◆ **Problem details**: For the string "NEWLINE", find every matching line in the records and copy it.

◆ **Data supplied**:
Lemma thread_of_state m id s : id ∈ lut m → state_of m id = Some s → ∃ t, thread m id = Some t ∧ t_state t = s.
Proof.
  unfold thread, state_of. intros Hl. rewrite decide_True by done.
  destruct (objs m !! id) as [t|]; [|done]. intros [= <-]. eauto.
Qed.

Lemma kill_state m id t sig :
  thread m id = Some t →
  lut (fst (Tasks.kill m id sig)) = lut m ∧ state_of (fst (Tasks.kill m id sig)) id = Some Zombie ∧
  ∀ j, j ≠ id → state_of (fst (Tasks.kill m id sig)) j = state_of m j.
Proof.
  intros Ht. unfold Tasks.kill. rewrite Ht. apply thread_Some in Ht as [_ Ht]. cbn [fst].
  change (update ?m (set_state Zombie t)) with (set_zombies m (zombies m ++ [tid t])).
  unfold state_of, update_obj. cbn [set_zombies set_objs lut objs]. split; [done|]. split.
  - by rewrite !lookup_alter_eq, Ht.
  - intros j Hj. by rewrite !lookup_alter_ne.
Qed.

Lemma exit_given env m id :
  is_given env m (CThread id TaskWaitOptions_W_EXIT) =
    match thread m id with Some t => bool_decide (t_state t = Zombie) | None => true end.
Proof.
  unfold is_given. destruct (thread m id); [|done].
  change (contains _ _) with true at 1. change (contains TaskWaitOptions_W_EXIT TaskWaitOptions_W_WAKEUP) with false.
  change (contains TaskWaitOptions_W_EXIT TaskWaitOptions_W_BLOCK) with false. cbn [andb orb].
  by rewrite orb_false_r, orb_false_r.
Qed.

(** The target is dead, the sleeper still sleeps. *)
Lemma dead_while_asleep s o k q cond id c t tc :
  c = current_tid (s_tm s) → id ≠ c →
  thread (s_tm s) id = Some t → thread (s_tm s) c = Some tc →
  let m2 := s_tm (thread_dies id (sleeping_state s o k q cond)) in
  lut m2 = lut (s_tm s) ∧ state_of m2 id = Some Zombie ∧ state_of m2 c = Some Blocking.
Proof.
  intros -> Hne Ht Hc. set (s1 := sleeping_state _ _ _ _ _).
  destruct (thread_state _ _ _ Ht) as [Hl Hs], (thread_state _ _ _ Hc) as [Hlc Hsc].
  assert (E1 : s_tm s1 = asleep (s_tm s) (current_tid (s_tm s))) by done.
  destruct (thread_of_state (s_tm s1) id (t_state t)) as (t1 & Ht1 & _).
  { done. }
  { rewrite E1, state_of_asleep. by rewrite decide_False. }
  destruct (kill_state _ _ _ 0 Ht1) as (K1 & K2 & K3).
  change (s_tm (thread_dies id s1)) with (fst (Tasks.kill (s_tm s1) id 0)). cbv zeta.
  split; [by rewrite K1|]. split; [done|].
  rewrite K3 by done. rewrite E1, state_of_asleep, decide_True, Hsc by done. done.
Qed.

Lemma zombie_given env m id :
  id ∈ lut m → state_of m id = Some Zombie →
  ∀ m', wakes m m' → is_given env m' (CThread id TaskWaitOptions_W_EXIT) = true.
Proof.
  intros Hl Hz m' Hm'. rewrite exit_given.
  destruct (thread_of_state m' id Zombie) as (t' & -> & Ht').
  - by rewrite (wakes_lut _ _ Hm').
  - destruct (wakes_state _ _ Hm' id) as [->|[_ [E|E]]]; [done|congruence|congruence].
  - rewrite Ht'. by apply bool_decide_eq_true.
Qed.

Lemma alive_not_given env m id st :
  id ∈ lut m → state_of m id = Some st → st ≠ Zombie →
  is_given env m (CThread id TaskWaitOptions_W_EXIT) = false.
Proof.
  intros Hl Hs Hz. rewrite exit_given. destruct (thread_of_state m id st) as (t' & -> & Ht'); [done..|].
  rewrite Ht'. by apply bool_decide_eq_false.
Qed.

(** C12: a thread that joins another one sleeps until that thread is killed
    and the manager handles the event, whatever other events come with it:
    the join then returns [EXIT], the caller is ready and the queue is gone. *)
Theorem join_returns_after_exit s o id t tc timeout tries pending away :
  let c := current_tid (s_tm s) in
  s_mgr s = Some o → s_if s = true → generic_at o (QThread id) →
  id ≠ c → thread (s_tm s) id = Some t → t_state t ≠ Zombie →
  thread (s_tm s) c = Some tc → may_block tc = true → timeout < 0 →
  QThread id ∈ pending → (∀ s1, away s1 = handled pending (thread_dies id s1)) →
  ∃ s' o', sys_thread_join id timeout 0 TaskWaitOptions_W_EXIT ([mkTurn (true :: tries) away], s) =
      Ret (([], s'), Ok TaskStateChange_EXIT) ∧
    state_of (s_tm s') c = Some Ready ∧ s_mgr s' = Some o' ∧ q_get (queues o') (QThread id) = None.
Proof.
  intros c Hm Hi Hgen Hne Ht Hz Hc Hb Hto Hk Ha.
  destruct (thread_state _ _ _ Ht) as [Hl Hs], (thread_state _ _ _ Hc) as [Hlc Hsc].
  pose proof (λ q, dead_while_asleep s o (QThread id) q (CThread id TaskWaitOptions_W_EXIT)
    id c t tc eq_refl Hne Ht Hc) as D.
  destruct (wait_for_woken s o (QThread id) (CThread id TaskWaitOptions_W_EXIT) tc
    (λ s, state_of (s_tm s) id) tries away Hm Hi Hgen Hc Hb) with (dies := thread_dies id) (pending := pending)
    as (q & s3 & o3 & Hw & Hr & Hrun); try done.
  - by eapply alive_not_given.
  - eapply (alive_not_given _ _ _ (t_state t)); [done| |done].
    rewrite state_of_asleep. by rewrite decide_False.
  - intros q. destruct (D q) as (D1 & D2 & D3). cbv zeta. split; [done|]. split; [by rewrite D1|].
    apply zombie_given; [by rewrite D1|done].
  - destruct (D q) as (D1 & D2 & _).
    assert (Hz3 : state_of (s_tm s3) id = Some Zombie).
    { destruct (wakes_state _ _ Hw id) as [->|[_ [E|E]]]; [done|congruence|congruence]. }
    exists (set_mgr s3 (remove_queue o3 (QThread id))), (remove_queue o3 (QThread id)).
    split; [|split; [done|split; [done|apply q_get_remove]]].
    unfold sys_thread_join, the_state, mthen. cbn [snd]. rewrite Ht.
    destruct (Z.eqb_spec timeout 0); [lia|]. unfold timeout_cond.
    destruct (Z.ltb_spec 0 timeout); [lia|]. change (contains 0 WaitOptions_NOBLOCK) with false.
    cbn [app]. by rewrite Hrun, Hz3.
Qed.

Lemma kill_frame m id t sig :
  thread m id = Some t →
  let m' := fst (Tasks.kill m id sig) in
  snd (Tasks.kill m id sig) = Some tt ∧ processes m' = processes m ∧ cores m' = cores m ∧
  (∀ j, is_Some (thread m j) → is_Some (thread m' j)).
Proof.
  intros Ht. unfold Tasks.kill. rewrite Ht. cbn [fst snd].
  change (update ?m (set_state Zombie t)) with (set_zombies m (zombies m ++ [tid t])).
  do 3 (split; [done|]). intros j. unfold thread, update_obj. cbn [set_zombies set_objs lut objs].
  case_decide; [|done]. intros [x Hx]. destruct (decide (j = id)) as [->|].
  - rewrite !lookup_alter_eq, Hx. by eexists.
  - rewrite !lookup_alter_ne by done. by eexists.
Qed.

...

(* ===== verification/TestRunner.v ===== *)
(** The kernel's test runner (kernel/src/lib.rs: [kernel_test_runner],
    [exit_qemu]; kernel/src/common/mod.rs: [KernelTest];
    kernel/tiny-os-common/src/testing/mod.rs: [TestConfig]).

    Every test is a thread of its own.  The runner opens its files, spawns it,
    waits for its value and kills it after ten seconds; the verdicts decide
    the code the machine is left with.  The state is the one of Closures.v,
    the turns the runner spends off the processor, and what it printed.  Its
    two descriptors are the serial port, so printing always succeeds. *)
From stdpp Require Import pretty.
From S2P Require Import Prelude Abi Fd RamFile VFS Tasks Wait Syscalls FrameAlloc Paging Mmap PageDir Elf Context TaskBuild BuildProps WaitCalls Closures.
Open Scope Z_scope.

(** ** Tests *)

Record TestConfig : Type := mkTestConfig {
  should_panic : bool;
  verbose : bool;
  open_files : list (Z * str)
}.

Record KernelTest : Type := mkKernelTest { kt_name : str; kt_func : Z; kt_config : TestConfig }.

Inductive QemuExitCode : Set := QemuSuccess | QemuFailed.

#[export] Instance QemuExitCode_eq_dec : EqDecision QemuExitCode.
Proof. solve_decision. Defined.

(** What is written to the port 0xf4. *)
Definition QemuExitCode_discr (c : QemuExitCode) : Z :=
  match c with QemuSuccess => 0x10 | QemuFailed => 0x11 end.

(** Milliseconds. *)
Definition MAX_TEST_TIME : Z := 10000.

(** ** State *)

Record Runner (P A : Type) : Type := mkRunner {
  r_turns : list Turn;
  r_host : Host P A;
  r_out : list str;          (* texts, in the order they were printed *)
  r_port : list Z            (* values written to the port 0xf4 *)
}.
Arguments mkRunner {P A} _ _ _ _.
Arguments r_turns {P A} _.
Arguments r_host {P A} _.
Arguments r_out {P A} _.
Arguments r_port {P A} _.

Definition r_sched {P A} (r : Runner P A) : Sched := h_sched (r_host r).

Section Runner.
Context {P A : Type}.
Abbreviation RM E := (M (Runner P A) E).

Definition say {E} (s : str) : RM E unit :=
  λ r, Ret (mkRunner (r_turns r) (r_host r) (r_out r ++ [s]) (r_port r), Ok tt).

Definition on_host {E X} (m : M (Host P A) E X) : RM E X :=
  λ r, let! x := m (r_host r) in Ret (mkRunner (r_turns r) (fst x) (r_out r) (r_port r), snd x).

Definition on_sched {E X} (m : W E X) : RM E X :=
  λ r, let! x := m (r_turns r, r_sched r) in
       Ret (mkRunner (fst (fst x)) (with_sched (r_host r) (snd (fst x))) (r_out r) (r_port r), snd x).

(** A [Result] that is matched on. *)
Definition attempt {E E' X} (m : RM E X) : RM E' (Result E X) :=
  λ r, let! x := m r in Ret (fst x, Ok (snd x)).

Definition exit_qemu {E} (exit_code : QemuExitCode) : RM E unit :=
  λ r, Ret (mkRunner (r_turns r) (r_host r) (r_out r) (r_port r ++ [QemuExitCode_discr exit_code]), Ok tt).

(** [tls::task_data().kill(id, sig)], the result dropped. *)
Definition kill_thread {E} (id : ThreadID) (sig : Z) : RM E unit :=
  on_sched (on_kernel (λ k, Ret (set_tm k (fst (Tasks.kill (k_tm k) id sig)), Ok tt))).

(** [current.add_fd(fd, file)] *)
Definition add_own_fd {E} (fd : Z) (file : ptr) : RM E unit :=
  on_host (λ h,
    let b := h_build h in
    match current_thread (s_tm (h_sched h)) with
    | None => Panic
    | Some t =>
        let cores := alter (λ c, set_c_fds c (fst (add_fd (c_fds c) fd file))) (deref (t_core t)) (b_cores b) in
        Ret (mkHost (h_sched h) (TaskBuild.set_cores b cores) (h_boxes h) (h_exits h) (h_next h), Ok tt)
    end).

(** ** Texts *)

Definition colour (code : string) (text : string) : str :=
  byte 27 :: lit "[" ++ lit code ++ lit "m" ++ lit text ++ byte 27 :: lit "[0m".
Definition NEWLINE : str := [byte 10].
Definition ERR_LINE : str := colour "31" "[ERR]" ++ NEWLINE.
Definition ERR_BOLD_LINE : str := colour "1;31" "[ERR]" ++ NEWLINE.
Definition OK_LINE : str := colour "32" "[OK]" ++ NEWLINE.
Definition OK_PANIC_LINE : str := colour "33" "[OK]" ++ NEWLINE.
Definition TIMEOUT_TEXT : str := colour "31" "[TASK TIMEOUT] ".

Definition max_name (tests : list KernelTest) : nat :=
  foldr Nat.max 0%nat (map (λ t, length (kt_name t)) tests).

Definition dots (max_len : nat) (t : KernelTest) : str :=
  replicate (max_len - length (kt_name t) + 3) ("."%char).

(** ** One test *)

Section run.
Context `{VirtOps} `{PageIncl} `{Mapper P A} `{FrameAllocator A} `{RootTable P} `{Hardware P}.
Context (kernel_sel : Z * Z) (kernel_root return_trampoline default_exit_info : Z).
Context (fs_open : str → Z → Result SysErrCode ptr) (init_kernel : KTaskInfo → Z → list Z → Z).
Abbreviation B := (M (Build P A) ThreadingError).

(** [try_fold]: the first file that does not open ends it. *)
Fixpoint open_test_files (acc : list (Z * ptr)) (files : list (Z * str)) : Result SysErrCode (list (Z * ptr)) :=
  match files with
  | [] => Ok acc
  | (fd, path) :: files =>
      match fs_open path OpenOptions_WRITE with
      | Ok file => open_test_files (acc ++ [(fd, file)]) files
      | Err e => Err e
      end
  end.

◆ **Completed exercise**:
Definition NEWLINE : str := [byte 10].
Definition ERR_LINE : str := colour "31" "[ERR]" ++ NEWLINE.
Definition ERR_BOLD_LINE : str := colour "1;31" "[ERR]" ++ NEWLINE.
Definition OK_LINE : str := colour "32" "[OK]" ++ NEWLINE.
Definition OK_PANIC_LINE : str := colour "33" "[OK]" ++ NEWLINE.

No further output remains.